(* ===== verification/MembSet.v ===== *)
(** A pool of memb.c as the set of blocks it has handed out: what clients of the
    pool rely on. *)

From S2P Require Import Prelude Memory Memb.

(** ** The shape of a pool never changes *)

Definition shape (mb : memb_t) : Z * Z * Z := (m_bsize mb, m_bnum mb, m_bpool mb).

Lemma incr_block_index_shape mb : shape (_incr_block_index mb) = shape mb.
Proof. unfold _incr_block_index. by destruct (_ <=? _). Qed.

Lemma memb_first_fit_shape fuel cur mb r mb' : memb_first_fit fuel cur mb = Ok (r, mb') → shape mb' = shape mb.
Proof.
  revert mb. induction fuel as [|fuel IH]; intros mb; cbn [memb_first_fit]; [done|].
  destruct (arr_get _ _); cbn [mbind outcome_bind]; [|done]. case_decide.
  - intros [= <- <-]. apply incr_block_index_shape.
  - destruct (_ =? _).
    + intros [= <- <-]. apply incr_block_index_shape.
    + intros E%IH. by rewrite E, incr_block_index_shape.
Qed.

Lemma memb_allocate_shape mb i p mb' : memb_allocate mb i = Ok (p, mb') → shape mb' = shape mb.
Proof.
  unfold memb_allocate. destruct (arr_set _ _ _); cbn [mbind outcome_bind]; [|done]. intros [= <- <-].
  exact (incr_block_index_shape (set_m_breftype mb a)).
Qed.

Lemma memb_alloc_shape mb p mb' : memb_alloc (Some mb) = Ok (p, Some mb') → shape mb' = shape mb.
Proof.
  unfold memb_alloc. destruct (_ <=? _); [by intros [= _ <-]|]. destruct (arr_get _ _); cbn [mbind outcome_bind]; [|done]. case_decide.
  - destruct (memb_allocate _ _) as [[b m1]|] eqn:E; cbn; [|done]. intros [= _ <-]. by apply memb_allocate_shape in E.
  - destruct (memb_first_fit _ _ _) as [[[i|] m1]|] eqn:E; cbn [mbind outcome_bind]; [| |done].
    + apply memb_first_fit_shape in E. destruct (memb_allocate _ _) as [[b m2]|] eqn:E2; cbn; [|done]. intros [= _ <-].
      apply memb_allocate_shape in E2. congruence.
    + intros [= _ <-]. by apply memb_first_fit_shape in E.
Qed.

Lemma memb_free_loop_shape n bidx block addr mb r mb' : memb_free_loop n bidx block addr mb = Ok (r, mb') → shape mb' = shape mb.
Proof.
  revert bidx block. induction n as [|n IH]; intros bidx block; cbn [memb_free_loop]; [by intros [= _ <-]|].
  destruct (_ =? _); [|apply IH]. destruct (arr_get _ _); cbn [mbind outcome_bind]; [|done]. case_decide; [by intros [= _ <-]|].
  destruct (arr_set _ _ _); cbn [mbind outcome_bind]; [|done]. by intros [= _ <-].
Qed.

Lemma memb_free_shape mb addr r mb' : memb_free (Some mb) addr = Ok (r, Some mb') → shape mb' = shape mb.
Proof.
  unfold memb_free. destruct (negb _); [by intros [= _ <-]|].
  destruct (memb_free_loop _ _ _ _ _) as [[r1 m1]|] eqn:E; cbn; [|done]. intros [= _ <-]. by apply memb_free_loop_shape in E.
Qed.

(** ** The set of reserved blocks *)

(** [R] is the set of indices of the blocks handed out. *)
Record pool_rep (sz num pool : Z) (mb : memb_t) (R : gset Z) : Prop := {
  rep_wf : memb_wf mb;
  rep_shape : shape mb = (sz, num, pool);
  rep_range i : i ∈ R → 0 ≤ i < num;
  rep_set i : 0 ≤ i < num → ref_at mb i = Some (if decide (i ∈ R) then MEMB_REF_RESERVED else MEMB_REF_AVAILABLE);
}.

Definition pool_block (sz pool i : Z) : Z := pool + i * sz.

Lemma pool_block_addr sz num pool mb R i : pool_rep sz num pool mb R → block_addr mb i = pool_block sz pool i.
Proof. intros H. pose proof (rep_shape _ _ _ _ _ H) as E. unfold shape in E. injection E as <- <- <-. done. Qed.

Lemma ref_at_insert mb mb' i j r : m_breftype mb' = <[Z.to_nat i := r]> (m_breftype mb) → memb_wf mb → 0 ≤ i < m_bnum mb → 0 ≤ j →
  ref_at mb' j = if decide (j = i) then Some r else ref_at mb j.
Proof.
  intros E [] Hi Hj. unfold ref_at. rewrite E. case_decide.
  - subst. apply list_lookup_insert_eq. lia.
  - apply list_lookup_insert_ne. lia.
Qed.

Lemma pool_rep_alloc sz num pool mb R : pool_rep sz num pool mb R → (∃ i, 1 ≤ i < num ∧ i ∉ R) →
  ∃ i mb', memb_alloc (Some mb) = Ok (pool_block sz pool i, Some mb') ∧ 0 < pool_block sz pool i ∧ i ∉ R ∧
    pool_rep sz num pool mb' ({[i]} ∪ R).
Proof.
  intros Hrep (i0 & Hi0 & Hfree). pose proof Hrep as [Hwf Hsh Hrg Hset].
  assert (m_bnum mb = num) as Hnum by (unfold shape in Hsh; congruence).
  destruct (memb_alloc_spec mb Hwf) as (p & mb' & Hrun & Hwf' & [(i & Hi & Hav & -> & Hp & Hl & _)|(_ & _ & _ & Hall)]).
  - exists i, mb'. rewrite <- (pool_block_addr sz num pool mb R i Hrep). rewrite Hset in Hav by lia. case_decide as Hin; [done|].
    split_and!; try done. split; [done | by rewrite (memb_alloc_shape _ _ _ Hrun) | |].
    + intros j Hj. apply elem_of_union in Hj as [->%elem_of_singleton|Hj]; [lia | by apply Hrg].
    + intros j Hj. rewrite (ref_at_insert mb mb' i j _ Hl Hwf) by lia. rewrite Hset by done.
      rewrite (decide_ext (j ∈ {[i]} ∪ R) (j = i ∨ j ∈ R)) by (rewrite elem_of_union, elem_of_singleton; done).
      destruct (decide (j = i)), (decide (j ∈ R)), (decide (j = i ∨ j ∈ R)); tauto.
  - specialize (Hall i0 ltac:(lia)). rewrite Hset in Hall by lia. case_decide; [done | congruence].
Qed.

Lemma pool_rep_free sz num pool mb R i : pool_rep sz num pool mb R → i ∈ R →
  ∃ mb', memb_free (Some mb) (pool_block sz pool i) = Ok (0, Some mb') ∧ pool_rep sz num pool mb' (R ∖ {[i]}).
Proof.
  intros Hrep Hin. pose proof Hrep as [Hwf Hsh Hrg Hset]. specialize (Hrg i Hin) as Hi.
  assert (m_bnum mb = num) as Hnum by (unfold shape in Hsh; congruence).
  rewrite <- (pool_block_addr sz num pool mb R i Hrep).
  destruct (memb_free_spec mb (block_addr mb i) Hwf) as (r & mb' & Hrun & Hwf' & [(-> & j & Hj & Ea & _ & Hl & _)|(_ & _ & Hall)]).
  - assert (j = i) as -> by (pose proof (wf_bsize _ Hwf); unfold block_addr in Ea; nia). exists mb'. split; [done|].
    split; [done | by rewrite (memb_free_shape _ _ _ _ Hrun) | intros j' Hj'; apply Hrg; set_solver|].
    intros j' Hj'. rewrite (ref_at_insert mb mb' i j' _ Hl Hwf) by lia. rewrite Hset by done.
    rewrite (decide_ext (j' ∈ R ∖ {[i]}) (j' ∈ R ∧ j' ≠ i)) by (rewrite elem_of_difference, elem_of_singleton; done).
    destruct (decide (j' = i)), (decide (j' ∈ R)), (decide (j' ∈ R ∧ j' ≠ i)); tauto.
  - specialize (Hall i ltac:(lia) eq_refl). rewrite Hset in Hall by done. case_decide; [congruence | done].
Qed.

Lemma pool_rep_init sz num pool mb R m : pool_rep sz num pool mb R → ∃ mb' m', memb_init mb m = Ok (mb', m') ∧ pool_rep sz num pool mb' ∅.
Proof.
  intros [Hwf Hsh _ _]. assert (m_bnum mb = num) as Hnum by (unfold shape in Hsh; congruence).
  destruct (memb_init_spec mb m Hwf) as (mb' & m' & Hrun & Hwf' & Hl & _). exists mb', m'. split; [done|].
  split; [done | | set_solver|].
  - rewrite <- Hsh. unfold memb_init in Hrun. destruct (memb_init_loop _ _ _); cbn in Hrun; [|done]. by injection Hrun as <- _.
  - intros i Hi. unfold ref_at. rewrite Hl. case_decide; [set_solver|]. apply lookup_replicate_2. lia.
Qed.

Lemma pool_rep_declared sz num pool : memb_params sz num pool → pool_rep sz num pool (MEMB sz num pool) ∅.
Proof.
  intros Hp. split; [apply (memb_reachable_wf sz num pool); [done | constructor] | done | set_solver|].
  intros i Hi. case_decide; [set_solver|]. apply lookup_replicate_2. lia.
Qed.
Definition tlsf_free (ptr : Z) : TM unit :=
  when (testz ptr) (
    let block := block_from_ptr ptr in
    free ← block_is_free block;
    assert_ (negb free);;
    block_mark_as_free block;;
    block ← block_merge_prev block;
    block ← block_merge_next block;
    block_insert block).

Definition tlsf_realloc (ptr size : Z) : TM Z :=
  if testz ptr && (size =? 0) then tlsf_free ptr;; mret 0
  else if negb (testz ptr) then tlsf_malloc size
  else
    let block := block_from_ptr ptr in
    next ← block_next block;
    cursize ← block_size block;
    nsize ← block_size next;
    let combined := u32 (cursize + nsize + block_header_overhead) in
    adjust ← adjust_request_size size ALIGN_SIZE;
    free ← block_is_free block;
    assert_ (negb free);;
    nfree ← block_is_free next;
    if (cursize <? adjust) && (negb nfree || (combined <? adjust)) then
      p ← tlsf_malloc size;
      when (testz p) (
        let minsize := Z.min cursize size in
        modify (set_tmem (λ m, mem_copy m p ptr (Z.to_nat minsize)));;
        tlsf_free ptr);;
      mret p
    else
      when (cursize <? adjust) (
        _ ← block_merge_next block;
        block_mark_as_used block);;
      block_trim_used block adjust;;
      mret ptr.
Lemma heap_absorb :
  wp (block_absorb p b) s (λ r s', r = p ∧ null s' = null s
    ∧ heap (P ∖ {[b]}) (absorb true p b n x y z H) s'
    ∧ keeps (absorb true p b n x y z H) s s').
Proof.
  pose proof absorb_order as Ho. pose proof (tile_next_ok _ _ _ _ _ T Hy ltac:(lia)) as Hok.
  pose proof (t_ok _ _ _ T _ _ Hx) as Okx. unfold block_ok in Okx.
  eapply wp_mono; [apply (wp_block_absorb s H p b x y (h_hdr _ _ _ Hp) (tile_geo _ _ _ T)); try done; lia|].
  intros ? s' (-> & Ec & Hh & Hl & Hd). fold n in Hl, Hd. set (D := λ a, n ≤ a < n + 4 ∨ p + 4 ≤ a < p + 8) in *.
  assert (∀ c w, H !! c = Some w → c ≠ p → c ≠ b →
    (nxt c w ≤ p ∨ b ≤ c) ∧ (nxt c w ≤ b ∨ n ≤ c)) as Hsep.
  { intros c w Hc Hcp Hcb. pose proof (tile_sep2 T _ _ _ _ Hc Hx Hcp) as Hs1.
    pose proof (tile_sep2 T _ _ _ _ Hc Hy Hcb) as Hs2. rewrite <- Hpb in Hs1. unfold n. lia. }
  assert (p ∈ P ∖ {[b]}).
  { apply elem_of_difference. rewrite elem_of_singleton. split; [done|lia]. }
  assert (∀ c, c ≠ b → c ∉ P ∖ {[b]} ↔ c ∉ P) as HPb by set_solver.
  split; [done|]. split; [by rewrite Ec|]. split.
  - eapply (heap_step D); [exact Hp|done| |by apply hdr_absorb|done|..].
    + apply (tile_absorb _ P); try done; try lia.
      * intros c Hc. destruct (decide (c = p)); [by left|right; set_solver].
      * intros c Hc. destruct (decide (c = b)); [by right; left|]. right; right. set_solver.
    + intros c w Hc Hf. apply lookup_absorb in Hc as [[-> ->]|[[-> ->]|(? & ? & ? & Hc)]]; [| | |lia..].
      * left. unfold nxt. simpl. replace (p + 4 + _) with n; [done|unfold n, nxt in *; lia].
      * right. exists z. simpl in Hf. split_and!; try done. unfold D. simpl.
        pose proof (tile_free_sz T _ _ Hz Hf). unfold n, nxt in *. simpl. lia.
      * right. exists w. split_and!; try done. pose proof (tile_free_sz T _ _ Hc Hf).
        destruct (Hsep _ _ Hc) as [[?|?] [?|?]]; try done; unfold D, nxt in *; lia.
    + intros c fl sl. unfold free_in. split.
      * intros (HPc & w & Hc & Hf & E). apply lookup_absorb in Hc as [[-> ->]|[[-> ->]|(? & ? & ? & Hc)]]; [| | |lia..].
        -- done.
        -- split; [by apply HPb in HPc; [|lia]|]. by exists z.
        -- split; [by apply HPb in HPc|]. by exists w.
      * intros (HPc & w & Hc & Hf & E). assert (c ≠ p ∧ c ≠ b) as [? ?] by (split; intros ->; done).
        split; [by apply HPb|]. destruct (decide (c = n)) as [->|].
        -- assert (w = z) as -> by (unfold n in Hc; congruence).
           exists (with_pf true z). split_and!; try done. rewrite lookup_absorb by lia; auto 10.
        -- exists w. split_and!; try done. rewrite lookup_absorb by lia; auto 10.
    + intros c w a Hc Hf HPc Ha. assert (c ≠ p ∧ c ≠ b) as [? ?] by (split; intros ->; done).
      pose proof (tile_free_sz T _ _ Hc Hf).
      destruct (Hsep _ _ Hc) as [[?|?] [?|?]]; try done; unfold D, nxt in *; lia.
  - intros c w a Hc Hf Ha. apply Hd. intros Hda.
    apply lookup_absorb in Hc as [[-> ->]|[[-> ->]|(? & ? & ? & Hc)]]; [| | |lia..].
    + done.
    + unfold D in Hda. simpl in *. lia.
    + destruct (Hsep _ _ Hc) as [[?|?] [?|?]]; try done; unfold D, nxt in *; lia.
Qed.
Section Realloc.
Context {H : blkmap} {s : tlsf_state} (Hp : heap ∅ H s) {b : Z} {x : blk} {size : Z}.
Context (Hb : H !! b = Some x) (Fx : fr x = false) (Sx : sz x ≠ 0).
Context (Hs : 0 ≤ size ≤ 2 ^ 32 - 4) (Hr : request size ≠ 0).

Let T := h_tile _ _ _ Hp.

Definition realloc_post (p : Z) (s' : tlsf_state) : Prop :=
  p = 0 ∧ s' = s
  ∨ ∃ b' H' n, p = b' + 8 ∧ null s' = null s ∧ heap ∅ H' s' ∧ request size ≤ n
      ∧ moved H H' b b' n ∧ (b' = b ∨ ∀ m, ¬ alloc H b' m)
      ∧ carries H b b' (Z.min (sz x) size) s s'.

Lemma realloc_alloc : alloc H b (sz x).
Proof. exists x. done. Qed.

(** The path that moves the block. *)
Lemma heap_realloc_move :
  wp (p ← tlsf_malloc size;
      when (testz p) (
        modify (set_tmem (λ m, mem_copy m p (b + 8) (Z.to_nat (Z.min (sz x) size))));;
        tlsf_free (b + 8));;
      mret p) s realloc_post.
Proof.
  destruct (request_spec size ltac:(lia) Hr) as (Hs0 & Hsr & _).
  wp_step. eapply wp_mono; [by apply (heap_malloc H s size Hp)|].
  intros p s1 [(-> & -> & _)|(b1 & H1 & n & -> & En1 & Hp1 & K1 & _ & Hn & Hfresh & Ha1)].
  { wp_step. simpl. wp_steps. by left. }
  assert (b1 ≠ b) as Hne by (intros ->; by eapply Hfresh, realloc_alloc).
  assert (alloc H1 b (sz x) ∧ alloc H1 b1 n) as [Hab Hab1].
  { split; apply Ha1; [left; apply realloc_alloc|by right]. }
  pose proof (h_tile _ _ _ Hp1) as T1.
  assert (0 < b1) as Hb1.
  { destruct Hab1 as (z & Hz & _). apply (t_ok _ _ _ T1) in Hz. unfold block_ok in Hz. lia. }
  assert (∀ c d m k, alloc H1 c m → alloc H1 d k → c ≠ d → c + 8 + m ≤ d + 4 ∨ d + 8 + k ≤ c + 4) as Hsep.
  { intros c d m k (z & Hz & _ & <- & _) (w & Hw & _ & <- & _) Hcd.
    pose proof (tile_sep2 T1 _ _ _ _ Hz Hw Hcd). unfold nxt in *. lia. }
  pose proof (Hsep _ _ _ _ Hab Hab1 ltac:(done)) as Hdis.
  set (k := Z.to_nat (Z.min (sz x) size)). pose proof (tile_sz T _ _ Hb).
  assert (Z.of_nat k ≤ sz x ∧ Z.of_nat k ≤ n ∧ Z.of_nat k = Z.min (sz x) size) as (Hk1 & Hk2 & Hk3) by lia.
  wp_step. rewrite (proj2 (testz_true (b1 + 8))) by lia. unfold when. wp_steps.
  set (s2 := set_tmem _ s1).
  assert (heap ∅ H1 s2) as Hp2.
  { eapply (heap_write_payload H1 s1 s2 b1 n Hp1 Hab1); [done|]. intros a Ha. simpl.
    apply load8_mem_copy_ne. lia. }
  eapply wp_mono; [by eapply (heap_free H1 s2 b (sz x) Hp2)|]. intros _ s3 (En3 & H3 & Hp3 & Ha3 & K3).
  wp_step. right. exists b1, H3, n. split_and!; try done; [by rewrite En3|lia|..].
  - intros c m. rewrite Ha3, Ha1. split; [tauto|]. intros [?|[-> ->]]; [tauto|]. split; [by right|done].
  - by right.
  - assert (∀ c m a, alloc H3 c m → c + 8 ≤ a < c + 8 + m → load8 (tmem s3) a = load8 (tmem s2) a) as K3'.
    { intros c m a (z & Hz & Fz & <- & _) Ha. by eapply K3. }
    split.
    + intros c m a Hc Hcb Ha. assert (alloc H1 c m) as Hc1 by (apply Ha1; by left).
      rewrite (K3' c m) by (done || by apply Ha3). simpl.
      assert (c ≠ b1) as Hcb1 by (intros ->; by eapply Hfresh).
      pose proof (Hsep _ _ _ _ Hc1 Hab1 Hcb1). rewrite load8_mem_copy_ne by lia.
      destruct Hc as (z & Hz & Fz & <- & _). by eapply K1.
    + intros i Hi. rewrite (K3' b1 n) by (lia || by apply Ha3). simpl.
      rewrite load8_mem_copy_in by lia. eapply K1; [done..|lia].
Qed.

Goal of the exercise: Please say how many lines in the records above contain the word "Some", giving the number alone.

Answer: 8